** WORK REQUIRED **
Please find every line in the entries below that contains the string "else", and copy it.

######

(** C10: what one call of the wrapper does, read off the store and the
    decorated method themselves.  With the cache enabled the store is asked
    for the computed key on the world of the call.  If the store answers
    with a falsy value (false, 0, the empty string, null, undefined, NaN),
    the decorated method is called on the arguments of the call, on the
    world the lookup left; what the method returns is handed to the store
    under the same key, and is what the wrapper returns.  If the store
    answers with a truthy value, the wrapper returns that value on the
    world the lookup left and neither the method nor the store is called
    again: a value served from the cache is a truthy one.  With the cache
    disabled the call is the call of the method. *)
Theorem falsy_cached_value_is_a_miss (functionArguments : list JsVal) (w : W) :
  let k := cacheKey stringify getPrefix className propertyKey functionArguments in
  let run := cachedFunction keyv isCacheDisabled stringify getPrefix minutes
               className propertyKey method functionArguments w in
  if isCacheDisabled
  then
    match method functionArguments w with
    | (r, w1) => run = (r, w1, [Method functionArguments r])
    end
  else
    match get keyv k w with
    | (inl e, w1) => run = (inl e, w1, [KeyvGet k (inl e)])
    | (inr cachedValue, w1) =>
        if truthy cachedValue
        then run = (inr cachedValue, w1, [KeyvGet k (inr cachedValue)])
        else
          match method functionArguments w1 with
          | (inl e, w2) =>
              run = (inl e, w2,
                     [KeyvGet k (inr cachedValue);
                      Method functionArguments (inl e)])
          | (inr v, w2) =>
              match set keyv k v (timeToLive minutes) w2 with
              | (s, w3) =>
                  run = (match s with inl e => inl e | inr _ => inr v end,
                         w3,
                         [KeyvGet k (inr cachedValue);
                          Method functionArguments (inr v);
                          KeyvSet k v (timeToLive minutes) s])
              end
          end
    end.
Proof.
  intros k run.
  assert (E : run = cachedFunction keyv isCacheDisabled stringify getPrefix
                      minutes className propertyKey method functionArguments w)
    by reflexivity; clearbody run.
  subst k.
  cache_cases E; exact E.
Qed.

End CacheableFacts.

(** * Further properties *)

(** ** The start command *)

Section MoreStartFacts.
Import Start.
Context {W : Type}.
Variable tracker : Tracker W.
Variable git : Git W.

(** The events of a run of [cmd], messages included. *)
Lemma cmd_events (args : FotingoArguments) (w : W) :
  let run := cmd tracker git args w in
  exists r1 r2 r3,
    events run
    = Emit (if create args then "Creating issue in Jira"
            else "Getting " +:+ issueId args +:+ " from Jira") BUG
      :: resolveCall args r1
      :: match r1 with
         | inl _ => []
         | inr i =>
             Emit ("Setting " +:+ key i +:+ " in progress") BOOKMARK
             :: SetIssueStatus IN_PROGRESS (key i) r2
             :: match r2 with
                | inl _ => []
                | inr i' =>
                    if noBranchIssue args then []
                    else
                      let name := getBranchNameForIssue git i' in
                      [ GetBranchNameForIssue i' name;
                        Emit ("Creating branch " +:+ name) TADA;
                        CreateBranchAndStashChanges name r3 ]
                end
         end.
Proof.
  intros run.
  assert (E : run = cmd tracker git args w) by reflexivity; clearbody run.
  unfold cmd, getOrCreateIssue, getCommandData, resolveCall in *; cbn in E.
  unfold setIssueInProgress, shouldCreateBranch, createBranch,
    justReturnTheIssue, emit in E; cbn in E.
  destruct (create args); run_eff in E.
  - destruct (createIssueForCurrentUser tracker _ w) as [[e1|i] w1].
    { subst run; exists (inl e1), (inl e1), (inl e1); reflexivity. }
    destruct (setIssueStatus tracker IN_PROGRESS (key i) w1) as [[e2|i'] w2].
    { subst run; exists (inr i), (inl e2), (inl e2); reflexivity. }
    destruct (noBranchIssue args); cbn [negb] in E;
      [change (bool_decide (false = true)) with false in E
      |change (bool_decide (true = true)) with true in E]; cbn in E.
    { subst run; exists (inr i), (inr i'), (inr tt); reflexivity. }
    destruct (createBranchAndStashChanges git _ w2) as [[e3|[]] w3]; subst run.
    + exists (inr i), (inr i'), (inl e3); reflexivity.
    + exists (inr i), (inr i'), (inr tt); reflexivity.
  - destruct (getIssue tracker _ w) as [[e1|i] w1].
    { subst run; exists (inl e1), (inl e1), (inl e1); reflexivity. }
    destruct (setIssueStatus tracker IN_PROGRESS (key i) w1) as [[e2|i'] w2].
    { subst run; exists (inr i), (inl e2), (inl e2); reflexivity. }
    destruct (noBranchIssue args); cbn [negb] in E;
      [change (bool_decide (false = true)) with false in E
      |change (bool_decide (true = true)) with true in E]; cbn in E.
    { subst run; exists (inr i), (inr i'), (inr tt); reflexivity. }
    destruct (createBranchAndStashChanges git _ w2) as [[e3|[]] w3]; subst run.
    + exists (inr i), (inr i'), (inl e3); reflexivity.
    + exists (inr i), (inr i'), (inr tt); reflexivity.
Qed.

######

** ANSWER **
  else
        else
            else "Getting " +:+ issueId args +:+ " from Jira") BUG
                    else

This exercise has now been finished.